(Data listing begins)

(** X13.  The resolved size never shrinks when the font grows: for two font
    sizes [s1 <= s2] and everything else the same, the resolved width and
    the resolved height at [s1] are at most those at [s2]. *)
Theorem size_monotone_in_font_size (options : TextGraphicsOptions) (s1 s2 : number) :
  s1 <= s2 ->
  fst (TextGraphics_size (with_font_size options s1))
  <= fst (TextGraphics_size (with_font_size options s2))
  /\ snd (TextGraphics_size (with_font_size options s1))
     <= snd (TextGraphics_size (with_font_size options s2)).
Proof.
  intro H. unfold TextGraphics_size, with_font_size.
  cbn [content borderStyle fontStyle width height dflt set_size fs_size fs_padding
         fs_rowGap fs_letterSpacing].
  destruct (padding4 _ _) as [[[top right] bottom] left].
  destruct (reduce wider _) as [widest |]; [| split; apply Qcle_refl].
  cbn [fst snd]. split.
  - destruct (is_auto _); [| apply Qcle_refl].
    do 2 apply Qcplus_le_compat_r.
    apply Qcmult_le_compat_l_nonneg; [apply get_string_width_nonneg | exact H].
  - destruct (is_auto (dflt (height options) Auto)); [| apply Qcle_refl].
    unfold Qcminus. do 3 apply Qcplus_le_compat_r.
    apply Qcmult_le_compat_l_nonneg; [apply num_of_nat_nonneg | exact H].
Qed.

(** "OK" at font sizes 4 and 12. *)
Lemma size_monotone_in_font_size_witness :
  let options :=
    Build_TextGraphicsOptions (Some (Str (line_of_string "OK"))) None None None None None in
  fst (TextGraphics_size (with_font_size options four))
  <= fst (TextGraphics_size (with_font_size options twelve))
  /\ snd (TextGraphics_size (with_font_size options four))
     <= snd (TextGraphics_size (with_font_size options twelve)).
Proof.
  apply (size_monotone_in_font_size
           (Build_TextGraphicsOptions (Some (Str (line_of_string "OK"))) None None None
              None None) four twelve).
  unfold Qcle. simpl. discriminate.
Defined.

(** ** The image pass *)

(** X14.  On a box with a background colour, a loaded image adds one call
    after everything the same box draws without the image: [drawImage], at
    the given position (a single number standing for both coordinates, the
    origin when none is given) and with the resolved size, which is the
    natural size of the image when no size is given.  Where the box without
    the image is rejected by the context, the box with the image is
    rejected with the same error. *)
Theorem drawCtx_image_appended loadImage toNumber parseColor (width height : number)
    (radius : option Radius) (color : BackgroundColor) (src : string) (image : Image)
    (size : option BackgroundSize) (position : option BackgroundPosition) :
  truthy_color (Some color) = true ->
  truthy_str src = true ->
  loadImage src = inr image ->
  (forall base,
     drawCtx loadImage toNumber parseColor width height radius
       (Some (Build_BackgroundStyle (Some color) None size position)) = inr base ->
     exists x y w h,
       drawCtx loadImage toNumber parseColor width height radius
         (Some (Build_BackgroundStyle (Some color) (Some src) size position))
       = inr (base ++ [drawImage image x y w h])
       /\ (x, y) = match position with
                   | Some (Pos2 px py) => (px, py)
                   | Some (Pos1 p) => (p, p)
                   | None => (0, 0)
                   end
       /\ (size = None -> w = Some (img_width image) /\ h = Some (img_height image)))
  /\ (forall e,
        drawCtx loadImage toNumber parseColor width height radius
          (Some (Build_BackgroundStyle (Some color) None size position)) = inl e ->
        drawCtx loadImage toNumber parseColor width height radius
          (Some (Build_BackgroundStyle (Some color) (Some src) size position)) = inl e).
Proof.
  intros Hc Hsrc Hload. unfold drawCtx.
  cbn [dflt bg_color bg_image bg_size bg_position truthy_ostr].
  rewrite Hc, Hsrc, Hload. cbn [negb andb].
  destruct (path_error _) as [e1 |]; [split; [discriminate | intros e H; exact H] |].
  destruct (drawCtx_fill parseColor width height color) as [e2 | fill];
    [split; [discriminate | intros e H; exact H] |].
  split; [| discriminate].
  intros base Hbase. inversion Hbase; subst. clear Hbase.
  unfold drawCtx_image.
  assert (Hpos :
    (if truthy_position position
     then match position with
          | Some (Pos2 px py) => (px, py)
          | Some (Pos1 p) => (p, p)
          | None => (0, 0)
          end
     else (0, 0))
    = match position with
      | Some (Pos2 px py) => (px, py)
      | Some (Pos1 p) => (p, p)
      | None => (0, 0)
      end).
  { destruct position as [[p | px py] |]; cbn [truthy_position]; try reflexivity.
    destruct (truthy p) eqn:T; [reflexivity |].
    apply truthy_false_iff in T. subst p. reflexivity. }
  rewrite Hpos.
  destruct (match position with
            | Some (Pos2 px py) => (px, py)
            | Some (Pos1 p) => (p, p)
            | None => (0, 0)
            end) as [x y].
  destruct (if truthy_size size then _ else _) as [w h] eqn:Hsize.
  exists x, y, w, h. split; [rewrite app_assoc; reflexivity |].
  split; [reflexivity |].
  intro Hnone. subst size. cbn [truthy_size] in Hsize. inversion Hsize. split; reflexivity.
Qed.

(Data listing ends)

** Your assignment **
Each record above is to be restated word for word.

** Solution to this problem **
(** X13.  The resolved size never shrinks when the font grows: for two font
    sizes [s1 <= s2] and everything else the same, the resolved width and
    the resolved height at [s1] are at most those at [s2]. *)
Theorem size_monotone_in_font_size (options : TextGraphicsOptions) (s1 s2 : number) :
  s1 <= s2 ->
  fst (TextGraphics_size (with_font_size options s1))
  <= fst (TextGraphics_size (with_font_size options s2))
  /\ snd (TextGraphics_size (with_font_size options s1))
     <= snd (TextGraphics_size (with_font_size options s2)).
Proof.
  intro H. unfold TextGraphics_size, with_font_size.
  cbn [content borderStyle fontStyle width height dflt set_size fs_size fs_padding
         fs_rowGap fs_letterSpacing].
  destruct (padding4 _ _) as [[[top right] bottom] left].
  destruct (reduce wider _) as [widest |]; [| split; apply Qcle_refl].
  cbn [fst snd]. split.
  - destruct (is_auto _); [| apply Qcle_refl].
    do 2 apply Qcplus_le_compat_r.
    apply Qcmult_le_compat_l_nonneg; [apply get_string_width_nonneg | exact H].
  - destruct (is_auto (dflt (height options) Auto)); [| apply Qcle_refl].
    unfold Qcminus. do 3 apply Qcplus_le_compat_r.
    apply Qcmult_le_compat_l_nonneg; [apply num_of_nat_nonneg | exact H].
Qed.

(** "OK" at font sizes 4 and 12. *)
Lemma size_monotone_in_font_size_witness :
  let options :=
    Build_TextGraphicsOptions (Some (Str (line_of_string "OK"))) None None None None None in
  fst (TextGraphics_size (with_font_size options four))
  <= fst (TextGraphics_size (with_font_size options twelve))
  /\ snd (TextGraphics_size (with_font_size options four))
     <= snd (TextGraphics_size (with_font_size options twelve)).
Proof.
  apply (size_monotone_in_font_size
           (Build_TextGraphicsOptions (Some (Str (line_of_string "OK"))) None None None
              None None) four twelve).
  unfold Qcle. simpl. discriminate.
Defined.

(** ** The image pass *)

(** X14.  On a box with a background colour, a loaded image adds one call
    after everything the same box draws without the image: [drawImage], at
    the given position (a single number standing for both coordinates, the
    origin when none is given) and with the resolved size, which is the
    natural size of the image when no size is given.  Where the box without
    the image is rejected by the context, the box with the image is
    rejected with the same error. *)
Theorem drawCtx_image_appended loadImage toNumber parseColor (width height : number)
    (radius : option Radius) (color : BackgroundColor) (src : string) (image : Image)
    (size : option BackgroundSize) (position : option BackgroundPosition) :
  truthy_color (Some color) = true ->
  truthy_str src = true ->
  loadImage src = inr image ->
  (forall base,
     drawCtx loadImage toNumber parseColor width height radius
       (Some (Build_BackgroundStyle (Some color) None size position)) = inr base ->
     exists x y w h,
       drawCtx loadImage toNumber parseColor width height radius
         (Some (Build_BackgroundStyle (Some color) (Some src) size position))
       = inr (base ++ [drawImage image x y w h])
       /\ (x, y) = match position with
                   | Some (Pos2 px py) => (px, py)
                   | Some (Pos1 p) => (p, p)
                   | None => (0, 0)
                   end
       /\ (size = None -> w = Some (img_width image) /\ h = Some (img_height image)))
  /\ (forall e,
        drawCtx loadImage toNumber parseColor width height radius
          (Some (Build_BackgroundStyle (Some color) None size position)) = inl e ->
        drawCtx loadImage toNumber parseColor width height radius
          (Some (Build_BackgroundStyle (Some color) (Some src) size position)) = inl e).
Proof.
  intros Hc Hsrc Hload. unfold drawCtx.
  cbn [dflt bg_color bg_image bg_size bg_position truthy_ostr].
  rewrite Hc, Hsrc, Hload. cbn [negb andb].
  destruct (path_error _) as [e1 |]; [split; [discriminate | intros e H; exact H] |].
  destruct (drawCtx_fill parseColor width height color) as [e2 | fill];
    [split; [discriminate | intros e H; exact H] |].
  split; [| discriminate].
  intros base Hbase. inversion Hbase; subst. clear Hbase.
  unfold drawCtx_image.
  assert (Hpos :
    (if truthy_position position
     then match position with
          | Some (Pos2 px py) => (px, py)
          | Some (Pos1 p) => (p, p)
          | None => (0, 0)
          end
     else (0, 0))
    = match position with
      | Some (Pos2 px py) => (px, py)
      | Some (Pos1 p) => (p, p)
      | None => (0, 0)
      end).
  { destruct position as [[p | px py] |]; cbn [truthy_position]; try reflexivity.
    destruct (truthy p) eqn:T; [reflexivity |].
    apply truthy_false_iff in T. subst p. reflexivity. }
  rewrite Hpos.
  destruct (match position with
            | Some (Pos2 px py) => (px, py)
            | Some (Pos1 p) => (p, p)
            | None => (0, 0)
            end) as [x y].
  destruct (if truthy_size size then _ else _) as [w h] eqn:Hsize.
  exists x, y, w, h. split; [rewrite app_assoc; reflexivity |].
  split; [reflexivity |].
  intro Hnone. subst size. cbn [truthy_size] in Hsize. inversion Hsize. split; reflexivity.
Qed.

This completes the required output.